▶ **Your instructions**
Hunt through the entries for the word "ready" and copy each line in which it appears.

▶

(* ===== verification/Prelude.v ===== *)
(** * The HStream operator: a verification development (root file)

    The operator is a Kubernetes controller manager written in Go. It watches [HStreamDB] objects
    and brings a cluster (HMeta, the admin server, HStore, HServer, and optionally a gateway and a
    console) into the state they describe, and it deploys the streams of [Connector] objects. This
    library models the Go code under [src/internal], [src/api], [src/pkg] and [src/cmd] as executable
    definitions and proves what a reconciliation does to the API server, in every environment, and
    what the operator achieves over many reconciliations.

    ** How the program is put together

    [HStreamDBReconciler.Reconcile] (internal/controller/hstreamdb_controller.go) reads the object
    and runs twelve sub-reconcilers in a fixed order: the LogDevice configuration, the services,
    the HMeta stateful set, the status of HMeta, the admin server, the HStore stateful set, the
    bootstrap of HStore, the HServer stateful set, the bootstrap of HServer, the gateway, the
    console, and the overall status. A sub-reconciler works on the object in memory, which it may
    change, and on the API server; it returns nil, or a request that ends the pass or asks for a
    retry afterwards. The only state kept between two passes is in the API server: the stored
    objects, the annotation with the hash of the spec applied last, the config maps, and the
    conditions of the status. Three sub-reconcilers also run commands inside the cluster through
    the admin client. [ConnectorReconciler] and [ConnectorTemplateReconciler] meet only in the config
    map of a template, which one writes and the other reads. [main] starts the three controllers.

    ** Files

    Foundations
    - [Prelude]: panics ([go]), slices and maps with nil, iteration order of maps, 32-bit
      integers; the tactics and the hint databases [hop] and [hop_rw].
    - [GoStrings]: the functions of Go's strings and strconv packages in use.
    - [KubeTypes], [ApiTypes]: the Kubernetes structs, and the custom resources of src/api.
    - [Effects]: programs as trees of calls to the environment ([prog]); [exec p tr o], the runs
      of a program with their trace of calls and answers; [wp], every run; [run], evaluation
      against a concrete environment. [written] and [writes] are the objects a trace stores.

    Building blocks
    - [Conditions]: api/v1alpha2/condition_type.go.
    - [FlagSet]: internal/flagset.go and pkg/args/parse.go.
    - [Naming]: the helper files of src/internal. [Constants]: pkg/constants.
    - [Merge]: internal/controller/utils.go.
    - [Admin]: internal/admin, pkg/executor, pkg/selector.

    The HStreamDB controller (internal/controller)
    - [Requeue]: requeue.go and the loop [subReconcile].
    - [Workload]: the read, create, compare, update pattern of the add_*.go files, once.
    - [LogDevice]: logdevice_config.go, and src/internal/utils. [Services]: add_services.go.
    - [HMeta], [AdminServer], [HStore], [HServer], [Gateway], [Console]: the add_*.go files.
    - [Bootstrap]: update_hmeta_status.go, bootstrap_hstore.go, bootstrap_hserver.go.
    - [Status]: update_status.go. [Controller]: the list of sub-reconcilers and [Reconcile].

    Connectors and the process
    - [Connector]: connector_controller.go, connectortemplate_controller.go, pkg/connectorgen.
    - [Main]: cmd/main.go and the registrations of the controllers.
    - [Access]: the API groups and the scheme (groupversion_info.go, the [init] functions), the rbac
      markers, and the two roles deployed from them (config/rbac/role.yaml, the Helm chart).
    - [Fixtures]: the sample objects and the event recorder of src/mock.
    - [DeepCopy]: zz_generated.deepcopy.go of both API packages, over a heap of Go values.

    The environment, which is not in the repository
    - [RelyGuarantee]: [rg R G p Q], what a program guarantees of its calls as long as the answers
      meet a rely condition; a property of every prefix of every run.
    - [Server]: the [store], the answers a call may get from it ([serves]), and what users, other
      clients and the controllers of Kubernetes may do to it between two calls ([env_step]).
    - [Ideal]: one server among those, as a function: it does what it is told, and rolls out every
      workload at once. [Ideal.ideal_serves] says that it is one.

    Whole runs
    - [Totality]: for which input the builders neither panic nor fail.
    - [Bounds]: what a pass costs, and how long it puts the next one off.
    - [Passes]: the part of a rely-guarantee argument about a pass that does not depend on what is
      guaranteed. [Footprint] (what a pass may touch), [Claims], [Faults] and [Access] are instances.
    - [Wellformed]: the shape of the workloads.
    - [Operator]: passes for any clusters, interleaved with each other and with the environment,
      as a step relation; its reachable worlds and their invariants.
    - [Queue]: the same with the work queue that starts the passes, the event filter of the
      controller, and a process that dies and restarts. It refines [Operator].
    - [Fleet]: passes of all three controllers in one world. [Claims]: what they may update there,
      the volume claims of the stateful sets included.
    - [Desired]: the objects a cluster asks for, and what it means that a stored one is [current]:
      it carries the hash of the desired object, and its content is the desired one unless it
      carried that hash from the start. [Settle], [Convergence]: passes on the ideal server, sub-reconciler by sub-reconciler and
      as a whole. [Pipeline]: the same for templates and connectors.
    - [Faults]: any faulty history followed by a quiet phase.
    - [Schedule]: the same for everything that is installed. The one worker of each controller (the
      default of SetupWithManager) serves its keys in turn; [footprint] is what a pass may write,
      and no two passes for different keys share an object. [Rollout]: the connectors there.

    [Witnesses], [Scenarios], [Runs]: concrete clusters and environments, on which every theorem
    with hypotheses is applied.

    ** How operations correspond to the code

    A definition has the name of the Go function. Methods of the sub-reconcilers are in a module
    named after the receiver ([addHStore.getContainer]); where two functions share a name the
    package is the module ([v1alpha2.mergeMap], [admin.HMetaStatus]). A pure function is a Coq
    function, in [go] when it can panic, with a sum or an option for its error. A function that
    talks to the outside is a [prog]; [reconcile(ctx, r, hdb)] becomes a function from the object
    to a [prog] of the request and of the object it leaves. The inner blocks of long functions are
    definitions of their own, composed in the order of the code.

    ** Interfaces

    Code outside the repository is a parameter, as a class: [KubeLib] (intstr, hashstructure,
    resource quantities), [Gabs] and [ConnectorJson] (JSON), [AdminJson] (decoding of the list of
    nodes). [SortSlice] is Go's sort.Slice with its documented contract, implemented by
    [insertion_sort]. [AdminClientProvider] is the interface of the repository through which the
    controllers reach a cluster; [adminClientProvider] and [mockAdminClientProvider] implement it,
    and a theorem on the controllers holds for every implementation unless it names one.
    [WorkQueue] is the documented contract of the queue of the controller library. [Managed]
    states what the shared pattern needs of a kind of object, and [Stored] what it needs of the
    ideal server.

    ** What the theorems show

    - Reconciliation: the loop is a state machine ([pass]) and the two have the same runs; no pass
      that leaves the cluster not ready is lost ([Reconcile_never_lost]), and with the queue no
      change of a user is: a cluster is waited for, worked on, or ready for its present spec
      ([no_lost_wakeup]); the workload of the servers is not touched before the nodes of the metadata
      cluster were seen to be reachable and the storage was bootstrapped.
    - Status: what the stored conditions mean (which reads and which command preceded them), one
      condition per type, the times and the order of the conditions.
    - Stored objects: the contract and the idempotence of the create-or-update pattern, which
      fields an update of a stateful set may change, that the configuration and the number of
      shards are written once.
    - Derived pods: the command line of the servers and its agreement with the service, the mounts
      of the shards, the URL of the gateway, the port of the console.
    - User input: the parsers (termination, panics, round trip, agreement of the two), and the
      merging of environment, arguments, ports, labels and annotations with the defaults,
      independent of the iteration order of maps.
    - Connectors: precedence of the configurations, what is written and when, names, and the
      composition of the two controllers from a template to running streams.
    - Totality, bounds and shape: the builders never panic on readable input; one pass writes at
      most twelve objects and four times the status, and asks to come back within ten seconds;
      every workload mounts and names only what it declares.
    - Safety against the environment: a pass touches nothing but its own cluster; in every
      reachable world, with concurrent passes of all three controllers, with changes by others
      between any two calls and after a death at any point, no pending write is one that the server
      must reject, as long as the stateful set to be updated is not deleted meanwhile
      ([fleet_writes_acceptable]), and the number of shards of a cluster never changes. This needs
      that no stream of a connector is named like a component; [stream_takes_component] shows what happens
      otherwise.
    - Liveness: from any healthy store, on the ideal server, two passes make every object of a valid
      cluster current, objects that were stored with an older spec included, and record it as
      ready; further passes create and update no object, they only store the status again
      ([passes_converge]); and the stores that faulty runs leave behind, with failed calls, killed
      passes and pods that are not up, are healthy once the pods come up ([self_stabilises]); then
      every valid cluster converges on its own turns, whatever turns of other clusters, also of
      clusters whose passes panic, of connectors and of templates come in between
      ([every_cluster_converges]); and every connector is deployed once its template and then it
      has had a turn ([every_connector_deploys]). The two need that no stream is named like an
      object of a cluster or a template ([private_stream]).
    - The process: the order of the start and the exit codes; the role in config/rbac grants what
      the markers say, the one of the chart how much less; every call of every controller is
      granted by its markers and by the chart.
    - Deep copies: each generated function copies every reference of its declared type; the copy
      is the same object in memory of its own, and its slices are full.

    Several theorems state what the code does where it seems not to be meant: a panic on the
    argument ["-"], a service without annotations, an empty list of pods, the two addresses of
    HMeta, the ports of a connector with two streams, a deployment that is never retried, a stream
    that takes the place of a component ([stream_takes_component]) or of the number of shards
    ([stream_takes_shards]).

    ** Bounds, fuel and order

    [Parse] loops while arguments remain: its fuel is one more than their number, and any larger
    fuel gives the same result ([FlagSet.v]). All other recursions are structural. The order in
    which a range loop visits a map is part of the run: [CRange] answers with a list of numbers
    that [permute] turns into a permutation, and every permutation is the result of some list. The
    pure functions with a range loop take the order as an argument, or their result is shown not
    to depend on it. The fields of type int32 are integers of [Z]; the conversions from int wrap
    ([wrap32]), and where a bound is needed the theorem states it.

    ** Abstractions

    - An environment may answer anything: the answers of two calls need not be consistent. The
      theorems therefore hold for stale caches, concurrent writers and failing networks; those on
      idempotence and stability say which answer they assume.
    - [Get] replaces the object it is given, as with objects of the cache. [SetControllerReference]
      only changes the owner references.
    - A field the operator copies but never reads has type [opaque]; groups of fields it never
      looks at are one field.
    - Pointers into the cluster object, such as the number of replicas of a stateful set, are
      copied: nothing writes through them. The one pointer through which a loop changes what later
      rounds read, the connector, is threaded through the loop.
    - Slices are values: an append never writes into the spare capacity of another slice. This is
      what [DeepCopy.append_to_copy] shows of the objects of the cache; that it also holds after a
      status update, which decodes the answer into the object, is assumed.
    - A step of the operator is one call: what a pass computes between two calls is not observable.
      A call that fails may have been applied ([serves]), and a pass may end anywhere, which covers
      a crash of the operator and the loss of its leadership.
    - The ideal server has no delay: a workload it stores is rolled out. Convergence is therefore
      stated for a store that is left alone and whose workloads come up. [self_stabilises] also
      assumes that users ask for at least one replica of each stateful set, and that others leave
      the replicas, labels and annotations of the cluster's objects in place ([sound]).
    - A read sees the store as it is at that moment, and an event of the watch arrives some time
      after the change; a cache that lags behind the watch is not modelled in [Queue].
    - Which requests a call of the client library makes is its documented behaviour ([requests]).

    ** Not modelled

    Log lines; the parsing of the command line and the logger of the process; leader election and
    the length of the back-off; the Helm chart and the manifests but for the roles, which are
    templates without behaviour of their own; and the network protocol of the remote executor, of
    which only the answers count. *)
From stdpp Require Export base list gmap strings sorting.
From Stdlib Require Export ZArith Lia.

◀

▶ **Task output**
      that leaves the cluster not ready is lost ([Reconcile_never_lost]), and with the queue no
      change of a user is: a cluster is waited for, worked on, or ready for its present spec
      ready; further passes create and update no object, they only store the status again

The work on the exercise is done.